EUROPEAN ANALYTICS TERMS OF SERVICE
- Definitions
In these Terms of Service the following terms, indicated with a capital, whether single or plural, will have the following meaning.
- Agreement: the order form, quote or any other agreement between Client and European Analytics with regard to the provision and use of the Service;
- Client: the party who is entering into an Agreement with European Analytics;
- Client Data: all information, data or material, including Personal Data, submitted by Client to European Analytics and/or collected by European Analytics (on behalf of Client) from Client’s Sources;
- European Analytics: European Analytics B.V., a private company with limited liability, established and existing under the laws of the Netherlands, having its registered office in (5211DK) ‘s-Hertogenbosch, the Netherlands, at Walpoort 10, registered with the Chamber of Commerce under 74856847;
- Intellectual Property Rights: all intellectual property rights and associated rights, including copyrights, trade mark rights, patent rights, design rights, trade name rights, database rights, and neighbouring rights, as well as rights to knowhow;
- Personal Data: any information relating to an identified or identifiable natural person, as defined by the General Data Protection Regulation;
- Report: all information, data or material in the form of images, tables, text, graphs and audio-visual material or any other content generated and submitted by European Analytics to Client through the Service;
- Service: all (consultancy) services provided by European Analytics to Client consisting of collecting, processing and analysing Client Data on behalf of Client to generate the Report;
- Sources: third party services and products of which Client makes use and with which European Analytics may collect Client Data in order to generate the Report, as requested by Client, and agreed upon in the Agreement;
- Terms of Service: these terms of conditions which form an integral part of the Agreement.
- General
- These Terms of Service form part of all Agreements and govern any use made of the Service by Client.

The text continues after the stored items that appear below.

(** The header flag of the command for one header. *)
Definition header_flag (target : string) (loc : location)
    (name_value : string * string) : string :=
  let (name, value) := name_value in
  if location_eqb loc header && String.eqb name target then
    "-H " ++ dq ++ name ++ ": FUZZ" ++ dq
  else if location_eqb loc cookie && String.eqb name "Cookie" then
    "-H " ++ dq ++ "Cookie: " ++ rebuild_cookie target value ++ dq
  else "-H " ++ dq ++ name ++ ": " ++ value ++ dq.

(** ** The JSON example *)

(** The keys of a document, each with its path, in the order of a
    depth-first walk: the keys of an object in their order, each before the
    keys below it; the elements of an array by index.  The path of a key of
    the document itself is the key; below a path it is the path, a dot and
    the key; the path of the element [i] of an array is the path of the
    array followed by [i] in brackets. *)
Fixpoint key_paths (document : json) (path : string) : list (string * string) :=
  match document with
  | JDict items =>
      (fix members (kvs : list (string * json)) : list (string * string) :=
         match kvs with
         | [] => []
         | (key, value) :: rest =>
             let here :=
               if negb (String.eqb path "") then path ++ "." ++ key else key in
             ((key, here) :: key_paths value here ++ members rest)%list
         end) items
  | JList items =>
      (fix elements (i : nat) (l : list json) : list (string * string) :=
         match l with
         | [] => []
         | item :: rest =>
             (key_paths item (path ++ "[" ++ str_of_nat i ++ "]") ++
              elements (S i) rest)%list
         end) 0%nat items
  | _ => []
  end.

(** The body [{"user":{"id":42}}]. *)
Definition user_id_body : string :=
  "{" ++ dq ++ "user" ++ dq ++ ":{" ++ dq ++ "id" ++ dq ++ ":42}}".

(** The last three parts of a command that fuzzes the field [user.id]. *)
Definition user_id_parts : list string :=
  ["-d '" ++ user_id_body ++ "'"; "-mode pitchfork"; "-json 'user.id:FUZZ'"].

(** The specification's sentence on the JSON example, as it is written, in
    two halves: a request with the JSON flag, the body [user_id_body] and
    the target [id] resolves to the JSON field [user.id] ... *)
Definition spec_json_example_resolves : Prop :=
  forall self : FuzzerGenerator,
    is_json (request self) = true ->
    body (request self) = user_id_body ->
    param_to_fuzz self = "id" ->
    resolve self = Ok (Some (JsonField "user.id")).

(** ... and the command built for it ends with the body as the data
    payload, the pitchfork mode and the JSON path [user.id:FUZZ]. *)
Definition spec_json_example_command : Prop :=
  forall self self' : FuzzerGenerator,
    is_json (request self) = true ->
    body (request self) = user_id_body ->
    param_to_fuzz self = "id" ->
    find_param_location self = Ok (true, self') ->
    exists before, cmd_parts self' = Ok (before ++ user_id_parts)%list.

(** A request with the JSON flag and the body [user_id_body]. *)
Definition json_request (verb target : string) : HTTPRequest :=
  {| method := verb; path := target; protocol := "HTTP/1.1";
     headers := [("Host", "example.com"); ("Content-Type", "application/json")];
     body := user_id_body; host := "example.com"; port := None;
     url := "http://example.com" ++ target; content_type := "application/json";
     is_json := true; is_form := false; is_multipart := false |}.

(** ** Example generators *)


(** The query [q=1&p=], fuzzing [p]. *)
Definition blank_value_generator : FuzzerGenerator :=
  FuzzerGenerator_init (bare_request "/s?q=1&p=") "p" "words.txt".

(** The query [p=&p=1], fuzzing [p]. *)
Definition blank_then_value_generator : FuzzerGenerator :=
  FuzzerGenerator_init (bare_request "/s?p=&p=1") "p" "words.txt".


(** The header [Cookie: session=abc123; theme=dark], fuzzing [session]. *)
Definition cookie_generator : FuzzerGenerator :=
  FuzzerGenerator_init
    {| method := "GET"; path := "/home"; protocol := "HTTP/1.1";
       headers := [("Host", "example.com");
                   ("Cookie", "session=abc123; theme=dark")];
       body := ""; host := "example.com"; port := None;
       url := "http://example.com/home"; content_type := "";
       is_json := false; is_form := false; is_multipart := false |}
    "session" "words.txt".


(** The JSON example sent with POST, with GET, and with [id] in the URL
    query, fuzzing [id]. *)
Definition user_id_generator : FuzzerGenerator :=
  FuzzerGenerator_init (json_request "POST" "/users") "id" "words.txt".

Definition user_id_get_generator : FuzzerGenerator :=
  FuzzerGenerator_init (json_request "GET" "/users") "id" "words.txt".

Definition user_id_query_generator : FuzzerGenerator :=
  FuzzerGenerator_init (json_request "POST" "/users?id=7") "id" "words.txt".

(** * Further vocabulary *)

(** The request after the request line is read: three tokens or more fill
    method, path and protocol. *)
Definition after_request_line (request_text : string) : HTTPRequest :=
  let tokens := request_line_tokens request_text in
  if (3 <=? List.length tokens)%nat
  then set_request_line (nth 0 tokens "") (nth 1 tokens "") (nth 2 tokens "")
         HTTPRequest_init
  else HTTPRequest_init.

(** [body_start] of a request text: what the header loop of
    [parse_request] returns beside the headers. *)
Definition body_start_of (request_text : string) : nat :=
  match parse_header_lines 1 (skipn 1 (request_lines request_text)) [] with
  | Ok (_, body_start) => body_start
  | Raise _ => 0
  end.

(** The name and the value a header line contributes. *)
Definition header_pair (line : string) : option (string * string) :=
  match partition ":"%char (strip line) with
  | (name, Some value) => Some (strip name, strip value)
  | (_, None) => None
  end.

(** The pairs of the header lines, in the order of the lines, up to the
    first blank line. *)
Fixpoint header_pairs (lines : list string) : list (string * string) :=
  match lines with
  | [] => []
  | line :: rest =>
      if String.eqb (strip line) "" then []
      else match header_pair line with
           | Some kv => kv :: header_pairs rest
           | None => header_pairs rest
           end
  end.

(** The names of a list of pairs, each at its first occurrence. *)
Fixpoint first_occurrences (names : list string) (seen : list string)
  : list string :=
  match names with
  | [] => []
  | n :: rest =>
      if existsb (String.eqb n) seen then first_occurrences rest seen
      else n :: first_occurrences rest (n :: seen)
  end.

(** A request whose Host header has two colons, and one whose request
    line has two spaces in a row. *)
Definition two_colon_request : string :=
  "GET /a HTTP/1.1" ++ nl ++ "Host: example.com:8080:x".

Definition double_space_request : string :=
  "GET  /a HTTP/1.1" ++ nl ++ "Host: example.com".

(** A request that repeats a header, and one with a body of two lines. *)
Definition repeated_header_request : string :=
  "GET / HTTP/1.1" ++ nl ++ "Accept: a" ++ nl ++ "Host: h" ++ nl ++
  "Accept: b".

(** A request whose header line has white space around the name and the
    value. *)
Definition padded_header_request : string :=
  "GET / HTTP/1.1" ++ nl ++ "  X-Token :   abc:def  ".


(** An object of the document, at any depth, has the key. *)
Inductive has_key (key : string) : json -> Prop :=
| has_key_here (items : list (string * json)) (value : json) :
    In (key, value) items ->
    has_key key (JDict items)
| has_key_below (items : list (string * json)) (k : string) (value : json) :
    In (k, value) items ->
    has_key key value ->
    has_key key (JDict items)
| has_key_element (items : list json) (item : json) :
    In item items ->
    has_key key item ->
    has_key key (JList items).

(** The parts the body adds to a command, by target. *)
Definition payload_of (r : HTTPRequest) (t : FuzzTarget) : list string :=
  if negb (String.eqb (body r) "") && sends_body (method r) then
    match t with
    | FormBodyParam => ["-d " ++ dq ++ body r ++ dq]
    | JsonField json_path =>
        ["-d '" ++ body r ++ "'"; "-mode pitchfork";
         "-json '" ++ json_path ++ ":FUZZ'"]
    | _ => ["-d '" ++ body r ++ "'"]
    end
  else [].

- European Analytics may at any time amend or supplement these terms and conditions. In that case the amended terms and conditions will be sent to Client. If Client continues the use of the Service after receiving the amended or supplemented terms and conditions, Client thereby irrevocably accepts those conditions.
- If at any time any provision of these terms and conditions is or becomes illegal, void or invalid for any reason whatsoever, such invalidity shall not affect the validity of the remainder of these Terms of Use and such invalid provision shall be replaced by European Analytics by another provision which, being valid in all respects, shall have an effect as close as possible to that of the replaced provision.
- Service
- To the best of its ability, European Analytics will make efforts to provide the Service with due care. Client accepts that the Service only contains the functionalities and other characteristics as it contains at the moment of use (“as is” and “as available”). Each and every use of the Service is for Client’s own risk and responsibility.
- European Analytics does not guarantee that the Service shall be effective, the use of the Service shall lead to certain results, or that the Reports shall be accurate, up to date and complete.
- European Analytics is at all times, without in any way becoming liable, entitled to make procedural and technical alterations and/or improvements to the Service.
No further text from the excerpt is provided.